#' Remove batch effects from a taxa read count table (library size is included in the model)
#'
#' @param tax_tab The taxa read count table, samples (row) by taxa (col).
#' @param batchid The batch indicator, must be a factor.
#' @param covariates The data.frame contains the key variable of interest and other covariates, e.g., data.frame(key, x1, x2).
#' @param libsize_tune The samples' library sizes, which is designed to pass values from \code{Tune_ConQuR_libsize}; do not assign values, keep it as NULL.
#' @param batch_ref A character, the name of the reference batch, e.g.,``2''.
#' @param logistic_lasso A logical value, TRUE for L1-penalized logistic regression, FALSE for standard logistic regression; default is FALSE.
#' @param quantile_type A character, ``standard'' for standard quantile regression, ``lasso'' for L1-penalized quantile regression, ``composite'' for composite quantile regression; default is ``standard''.
#' @param simple_match A logical value, TRUE for using the simple quantile-quantile matching, FALSE for not; default is FALSE.

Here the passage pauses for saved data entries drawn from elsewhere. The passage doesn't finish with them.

Lemma newtab_addr : pte_addr m' pgdir va = Some (t + 4 * PTX va).
Proof.
  pose proof (PDX_range va Hva). unfold pte_addr. rewrite newtab_pde, newtab_tab by done.
  rewrite Z.eqb_refl. by destruct (new_pde _ _ Ht) as (_ & -> & _).
Qed.

Lemma newtab_val va' : 0 <= va' < 2 ^ 32 -> pte_val m' pgdir va' = pte_val m pgdir va'.
Proof.
  intros Hv'. pose proof (PDX_range va' Hv') as Hd. pose proof (PTX_range va' Hv') as Hx.
  pose proof (PDX_range va Hva) as Hd0. pose proof newtab_dir_disjoint as Hdis.
  unfold pte_val, pte_addr. rewrite newtab_pde, newtab_tab by done.
  destruct (Z.eqb_spec (PDX va') (PDX va)) as [->|Hne].
  - destruct (new_pde _ _ Ht) as (_ & -> & _). rewrite Hp. unfold m', newtab_mem, PGSIZE in *.
    rewrite ld32_st32_other by lia. by rewrite ld32_memset_in by lia.
  - destruct (present (pde m pgdir (PDX va'))) eqn:Hp'; [|done].
    destruct (pt_tab _ _ _ _ HI (PDX va') Hd Hp') as ((Ha & _) & Hnin & Hnd').
    apply ld32_ext. intros x Hx'. apply newtab_out.
    + destruct (pages_disjoint (tab m pgdir (PDX va')) pgdir);
        [done|apply (pt_dir _ _ _ _ HI)|done| |]; unfold in_page, PGSIZE in *; lia.
    + destruct (pages_disjoint (tab m pgdir (PDX va')) t);
        [done|apply Ht|set_solver| |]; unfold in_page, PGSIZE in *; lia.
Qed.

Lemma newtab_inv : pt_inv kend m' l pgdir.
Proof.
  pose proof (PDX_range va Hva) as Hd0. pose proof Hnd as Hnd2. apply NoDup_cons in Hnd2 as [Htl _].
  destruct (new_pde _ _ Ht) as (_ & Hpn & _). destruct (pt_dir _ _ _ _ HI) as [Hdok Hdn]. split.
  - apply st32_ok, memset_ok; [done|apply HI].
  - split; [done|set_solver].
  - intros d Hd. rewrite newtab_pde, newtab_tab by done.
    destruct (Z.eqb_spec d (PDX va)) as [->|Hne]; [set_solver|].
    intros Hpr. destruct (pt_tab _ _ _ _ HI d Hd Hpr) as (H1 & H2 & H3). set_solver.
  - intros d d' Hd Hd'. rewrite !newtab_pde, !newtab_tab by done.
    destruct (Z.eqb_spec d (PDX va)) as [->|Hne], (Z.eqb_spec d' (PDX va)) as [->|Hne']; try done.
    + intros _ Hpr _. destruct (pt_tab _ _ _ _ HI d' Hd' Hpr) as (_ & H2 & _). set_solver.
    + intros Hpr _ _. destruct (pt_tab _ _ _ _ HI d Hd Hpr) as (_ & H2 & _). set_solver.
    + by apply HI.
Qed.
End NewTable.

(* ------------------------------------------------------------------ *)
(** ** [walkpgdir] *)

(** The state a walk or a mapping works in: a processor that can take the
    allocator's lock, an intact free list [l], an intact page table. *)
Record vm_ctx (s : kstate) (i : nat) (n : Z) (p : option nat) (l : list Z) (pgdir : Z) : Prop := mk_vm_ctx {
  vc_ready : ready s i n p Lk_kmem;
  vc_free : kmem_inv s l;
  vc_pt : pt_inv (k_end s) (k_mem s) l pgdir }.

(** Without allocation the walk only reads. *)
Lemma walk_lookup s pgdir va :
  walkpgdir pgdir va false s =
    Ret (match pte_addr (k_mem s) pgdir va with Some a => a | None => 0 end) s.
Proof.
  unfold walkpgdir, ld. rstep. unfold pte_addr, present, pde.
  by destruct (has_bits (ld32 (k_mem s) (pgdir + 4 * PDX va)) PTE_P).
Qed.

Lemma pte_addr_pos kend m l pgdir va a :
  pt_inv kend m l pgdir -> 0 <= va < 2 ^ 32 -> pte_addr m pgdir va = Some a -> 0 < a < 2 ^ 32.
Proof.
  intros HI Hva Ha. unfold pte_addr in Ha. destruct (present _) eqn:Hp; [|done]. simplify_eq.
  destruct (pt_tab _ _ _ _ HI (PDX va) (PDX_range va Hva) Hp) as (Ht & _).
  apply page_ok_bounds in Ht. pose proof (PTX_range va Hva). unfold PGSIZE in *. lia.
Qed.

#' @param lambda_quantile A character, the penalization parameter in quantile regression if \code{quantile_type}=``lasso'' or ``composite''; only two choices ``2p/n'' or ``2p/logn'', where p is the number of expanded covariates and n is the number of non-zero read count; default is ``2p/n''.
#' @param interplt A logical value, TRUE for using the data-driven linear interpolation between zero and non-zero quantiles to stablize border estimates, FALSE for not; default is FALSE.
#' @param delta A real constant in (0, 0.5), determing the size of the interpolation window if interplt=TRUE, a larger delta leads to a narrower interpolation window; default is 0.4999.
#' @param taus A sequence of quantile levels, determing the ``precision'' of estimating conditional quantile functions; default is seq(0.005, 0.995, by=0.005).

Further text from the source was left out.